Working data >>

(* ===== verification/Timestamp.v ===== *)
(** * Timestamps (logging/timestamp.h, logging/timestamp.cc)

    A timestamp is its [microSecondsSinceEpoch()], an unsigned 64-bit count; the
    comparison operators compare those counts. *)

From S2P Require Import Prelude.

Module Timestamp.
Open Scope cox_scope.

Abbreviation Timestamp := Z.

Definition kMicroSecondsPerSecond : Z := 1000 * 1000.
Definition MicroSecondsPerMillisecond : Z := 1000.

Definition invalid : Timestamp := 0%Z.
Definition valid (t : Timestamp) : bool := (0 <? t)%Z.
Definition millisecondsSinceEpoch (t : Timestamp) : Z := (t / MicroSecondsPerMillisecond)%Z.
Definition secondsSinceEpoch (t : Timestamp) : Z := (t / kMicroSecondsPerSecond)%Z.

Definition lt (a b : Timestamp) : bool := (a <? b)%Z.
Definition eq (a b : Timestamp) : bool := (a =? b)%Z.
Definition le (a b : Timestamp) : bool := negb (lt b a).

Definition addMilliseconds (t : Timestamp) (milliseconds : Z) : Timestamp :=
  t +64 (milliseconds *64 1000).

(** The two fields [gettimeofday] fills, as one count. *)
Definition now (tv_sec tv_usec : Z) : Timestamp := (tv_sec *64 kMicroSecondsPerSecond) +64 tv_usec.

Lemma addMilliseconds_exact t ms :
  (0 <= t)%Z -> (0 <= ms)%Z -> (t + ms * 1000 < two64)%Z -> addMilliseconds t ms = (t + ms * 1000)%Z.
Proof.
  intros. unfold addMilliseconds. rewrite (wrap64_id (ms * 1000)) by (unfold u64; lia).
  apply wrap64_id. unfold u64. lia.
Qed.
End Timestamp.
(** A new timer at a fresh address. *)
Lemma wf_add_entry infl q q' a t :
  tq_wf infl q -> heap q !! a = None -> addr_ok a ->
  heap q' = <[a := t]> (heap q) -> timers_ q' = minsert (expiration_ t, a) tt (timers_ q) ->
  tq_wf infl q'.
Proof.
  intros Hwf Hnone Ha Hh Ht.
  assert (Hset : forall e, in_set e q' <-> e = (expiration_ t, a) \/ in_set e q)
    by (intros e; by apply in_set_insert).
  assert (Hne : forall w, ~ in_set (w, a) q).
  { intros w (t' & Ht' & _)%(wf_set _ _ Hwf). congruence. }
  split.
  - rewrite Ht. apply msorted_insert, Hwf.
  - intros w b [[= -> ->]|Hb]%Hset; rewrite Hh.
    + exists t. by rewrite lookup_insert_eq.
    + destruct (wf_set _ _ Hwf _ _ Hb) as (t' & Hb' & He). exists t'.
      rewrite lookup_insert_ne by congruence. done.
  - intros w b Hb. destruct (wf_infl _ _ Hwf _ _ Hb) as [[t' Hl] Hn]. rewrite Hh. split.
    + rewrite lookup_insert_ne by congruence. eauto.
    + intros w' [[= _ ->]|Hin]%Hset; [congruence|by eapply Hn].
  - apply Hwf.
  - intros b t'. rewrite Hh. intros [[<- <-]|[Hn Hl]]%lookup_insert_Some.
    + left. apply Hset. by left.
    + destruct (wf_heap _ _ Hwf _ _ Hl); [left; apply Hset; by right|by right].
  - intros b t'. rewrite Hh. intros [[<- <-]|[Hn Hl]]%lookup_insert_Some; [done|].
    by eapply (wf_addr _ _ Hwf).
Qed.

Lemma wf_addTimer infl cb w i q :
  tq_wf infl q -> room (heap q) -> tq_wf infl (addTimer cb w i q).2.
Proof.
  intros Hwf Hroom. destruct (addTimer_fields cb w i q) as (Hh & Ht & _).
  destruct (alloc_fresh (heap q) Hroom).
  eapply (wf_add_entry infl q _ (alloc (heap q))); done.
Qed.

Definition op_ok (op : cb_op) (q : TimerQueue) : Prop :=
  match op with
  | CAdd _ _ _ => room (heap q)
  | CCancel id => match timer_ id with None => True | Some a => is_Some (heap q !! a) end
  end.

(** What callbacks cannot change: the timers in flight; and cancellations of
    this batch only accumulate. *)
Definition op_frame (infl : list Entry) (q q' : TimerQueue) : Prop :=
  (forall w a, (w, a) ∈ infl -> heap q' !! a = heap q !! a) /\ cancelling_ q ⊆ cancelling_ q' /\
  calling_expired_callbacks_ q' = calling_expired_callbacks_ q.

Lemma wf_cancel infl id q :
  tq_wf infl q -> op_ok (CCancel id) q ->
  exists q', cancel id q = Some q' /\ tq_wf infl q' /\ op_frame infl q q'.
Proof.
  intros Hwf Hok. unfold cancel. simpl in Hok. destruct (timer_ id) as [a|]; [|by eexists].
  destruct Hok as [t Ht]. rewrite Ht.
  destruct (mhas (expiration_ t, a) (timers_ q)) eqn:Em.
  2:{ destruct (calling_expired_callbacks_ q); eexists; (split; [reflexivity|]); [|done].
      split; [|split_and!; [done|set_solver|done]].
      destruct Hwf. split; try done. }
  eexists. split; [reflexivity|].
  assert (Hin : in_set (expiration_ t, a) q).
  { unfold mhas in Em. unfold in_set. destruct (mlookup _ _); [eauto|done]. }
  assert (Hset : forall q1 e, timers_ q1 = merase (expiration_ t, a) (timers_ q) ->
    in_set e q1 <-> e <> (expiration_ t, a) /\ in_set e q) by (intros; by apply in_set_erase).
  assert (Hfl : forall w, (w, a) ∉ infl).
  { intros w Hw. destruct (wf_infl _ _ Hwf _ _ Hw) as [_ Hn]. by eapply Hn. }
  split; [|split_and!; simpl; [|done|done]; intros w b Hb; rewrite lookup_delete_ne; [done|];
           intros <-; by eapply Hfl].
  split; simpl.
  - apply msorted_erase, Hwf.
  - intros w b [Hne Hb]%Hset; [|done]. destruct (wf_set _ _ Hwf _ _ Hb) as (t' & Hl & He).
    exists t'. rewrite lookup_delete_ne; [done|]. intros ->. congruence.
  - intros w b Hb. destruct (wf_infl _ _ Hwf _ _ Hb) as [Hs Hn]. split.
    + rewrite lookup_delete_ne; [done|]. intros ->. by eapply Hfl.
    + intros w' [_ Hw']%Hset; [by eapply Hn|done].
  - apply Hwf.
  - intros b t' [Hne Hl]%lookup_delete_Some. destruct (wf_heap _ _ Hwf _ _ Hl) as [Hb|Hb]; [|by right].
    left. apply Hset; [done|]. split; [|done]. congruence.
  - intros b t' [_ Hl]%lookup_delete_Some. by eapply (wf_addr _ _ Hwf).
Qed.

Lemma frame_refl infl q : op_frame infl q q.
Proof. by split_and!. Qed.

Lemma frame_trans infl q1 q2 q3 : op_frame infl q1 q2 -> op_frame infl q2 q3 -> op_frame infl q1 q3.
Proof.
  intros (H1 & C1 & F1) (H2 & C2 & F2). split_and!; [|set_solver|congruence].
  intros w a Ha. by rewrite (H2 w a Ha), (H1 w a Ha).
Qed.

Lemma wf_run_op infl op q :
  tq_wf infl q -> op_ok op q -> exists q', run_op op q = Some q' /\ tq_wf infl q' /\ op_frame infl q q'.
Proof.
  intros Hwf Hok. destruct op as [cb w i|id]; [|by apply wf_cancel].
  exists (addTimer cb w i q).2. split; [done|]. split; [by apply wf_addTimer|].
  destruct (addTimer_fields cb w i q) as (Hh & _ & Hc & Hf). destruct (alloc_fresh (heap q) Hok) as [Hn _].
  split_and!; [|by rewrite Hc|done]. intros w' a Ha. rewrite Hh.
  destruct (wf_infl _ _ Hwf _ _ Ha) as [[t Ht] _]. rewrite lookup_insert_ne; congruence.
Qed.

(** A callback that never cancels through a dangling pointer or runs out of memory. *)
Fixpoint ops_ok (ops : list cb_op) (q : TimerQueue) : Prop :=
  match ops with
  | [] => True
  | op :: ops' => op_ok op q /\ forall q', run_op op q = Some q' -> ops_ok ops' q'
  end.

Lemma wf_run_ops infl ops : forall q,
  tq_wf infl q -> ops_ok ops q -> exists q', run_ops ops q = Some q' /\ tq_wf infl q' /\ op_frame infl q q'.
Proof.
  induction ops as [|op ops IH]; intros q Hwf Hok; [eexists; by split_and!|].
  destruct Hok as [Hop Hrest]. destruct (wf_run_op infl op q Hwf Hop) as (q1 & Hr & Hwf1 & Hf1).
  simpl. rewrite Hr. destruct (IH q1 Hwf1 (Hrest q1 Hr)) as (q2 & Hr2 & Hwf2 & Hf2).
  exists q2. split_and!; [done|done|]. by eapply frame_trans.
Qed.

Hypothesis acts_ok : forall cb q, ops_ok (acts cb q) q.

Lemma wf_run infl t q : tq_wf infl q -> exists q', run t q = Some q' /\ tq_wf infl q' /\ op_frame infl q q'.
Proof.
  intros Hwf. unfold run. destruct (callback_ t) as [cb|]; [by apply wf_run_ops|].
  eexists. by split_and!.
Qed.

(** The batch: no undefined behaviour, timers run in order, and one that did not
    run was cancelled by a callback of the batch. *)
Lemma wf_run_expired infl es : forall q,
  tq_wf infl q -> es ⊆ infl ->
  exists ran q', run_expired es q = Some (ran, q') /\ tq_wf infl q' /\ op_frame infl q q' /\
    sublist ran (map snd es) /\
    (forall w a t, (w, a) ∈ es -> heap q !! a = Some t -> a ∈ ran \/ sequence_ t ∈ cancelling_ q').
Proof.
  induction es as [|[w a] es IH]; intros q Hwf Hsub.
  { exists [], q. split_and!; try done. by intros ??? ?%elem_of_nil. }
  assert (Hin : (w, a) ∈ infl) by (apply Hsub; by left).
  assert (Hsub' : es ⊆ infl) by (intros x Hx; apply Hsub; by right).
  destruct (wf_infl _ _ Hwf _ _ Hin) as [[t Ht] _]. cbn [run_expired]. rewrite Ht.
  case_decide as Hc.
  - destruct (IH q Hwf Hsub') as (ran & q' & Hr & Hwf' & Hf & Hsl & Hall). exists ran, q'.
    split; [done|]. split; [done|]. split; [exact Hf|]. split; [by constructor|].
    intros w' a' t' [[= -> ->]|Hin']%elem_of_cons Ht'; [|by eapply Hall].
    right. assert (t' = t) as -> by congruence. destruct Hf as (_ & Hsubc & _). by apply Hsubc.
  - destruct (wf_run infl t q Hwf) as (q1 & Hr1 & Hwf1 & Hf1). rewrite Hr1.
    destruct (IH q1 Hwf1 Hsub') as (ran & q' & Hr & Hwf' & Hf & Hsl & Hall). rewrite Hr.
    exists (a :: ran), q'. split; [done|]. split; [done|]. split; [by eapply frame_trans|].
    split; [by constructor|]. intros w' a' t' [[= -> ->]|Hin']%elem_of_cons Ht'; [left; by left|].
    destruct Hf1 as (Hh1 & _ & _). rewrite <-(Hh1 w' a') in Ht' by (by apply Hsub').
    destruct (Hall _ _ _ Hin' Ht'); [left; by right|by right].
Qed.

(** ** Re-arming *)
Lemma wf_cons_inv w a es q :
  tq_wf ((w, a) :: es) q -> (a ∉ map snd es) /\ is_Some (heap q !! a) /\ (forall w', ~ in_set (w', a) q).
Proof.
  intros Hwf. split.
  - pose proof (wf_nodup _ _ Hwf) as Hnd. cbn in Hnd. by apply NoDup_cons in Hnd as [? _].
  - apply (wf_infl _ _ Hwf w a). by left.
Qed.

Your assignment >>
The response should consist only of the lines from the one containing "exists ran q', run_expired" to the end of the material above, both included.

Answer box >>
  exists ran q', run_expired es q = Some (ran, q') /\ tq_wf infl q' /\ op_frame infl q q' /\
    sublist ran (map snd es) /\
    (forall w a t, (w, a) ∈ es -> heap q !! a = Some t -> a ∈ ran \/ sequence_ t ∈ cancelling_ q').
Proof.
  induction es as [|[w a] es IH]; intros q Hwf Hsub.
  { exists [], q. split_and!; try done. by intros ??? ?%elem_of_nil. }
  assert (Hin : (w, a) ∈ infl) by (apply Hsub; by left).
  assert (Hsub' : es ⊆ infl) by (intros x Hx; apply Hsub; by right).
  destruct (wf_infl _ _ Hwf _ _ Hin) as [[t Ht] _]. cbn [run_expired]. rewrite Ht.
  case_decide as Hc.
  - destruct (IH q Hwf Hsub') as (ran & q' & Hr & Hwf' & Hf & Hsl & Hall). exists ran, q'.
    split; [done|]. split; [done|]. split; [exact Hf|]. split; [by constructor|].
    intros w' a' t' [[= -> ->]|Hin']%elem_of_cons Ht'; [|by eapply Hall].
    right. assert (t' = t) as -> by congruence. destruct Hf as (_ & Hsubc & _). by apply Hsubc.
  - destruct (wf_run infl t q Hwf) as (q1 & Hr1 & Hwf1 & Hf1). rewrite Hr1.
    destruct (IH q1 Hwf1 Hsub') as (ran & q' & Hr & Hwf' & Hf & Hsl & Hall). rewrite Hr.
    exists (a :: ran), q'. split; [done|]. split; [done|]. split; [by eapply frame_trans|].
    split; [by constructor|]. intros w' a' t' [[= -> ->]|Hin']%elem_of_cons Ht'; [left; by left|].
    destruct Hf1 as (Hh1 & _ & _). rewrite <-(Hh1 w' a') in Ht' by (by apply Hsub').
    destruct (Hall _ _ _ Hin' Ht'); [left; by right|by right].
Qed.

(** ** Re-arming *)
Lemma wf_cons_inv w a es q :
  tq_wf ((w, a) :: es) q -> (a ∉ map snd es) /\ is_Some (heap q !! a) /\ (forall w', ~ in_set (w', a) q).
Proof.
  intros Hwf. split.
  - pose proof (wf_nodup _ _ Hwf) as Hnd. cbn in Hnd. by apply NoDup_cons in Hnd as [? _].
  - apply (wf_infl _ _ Hwf w a). by left.
Qed.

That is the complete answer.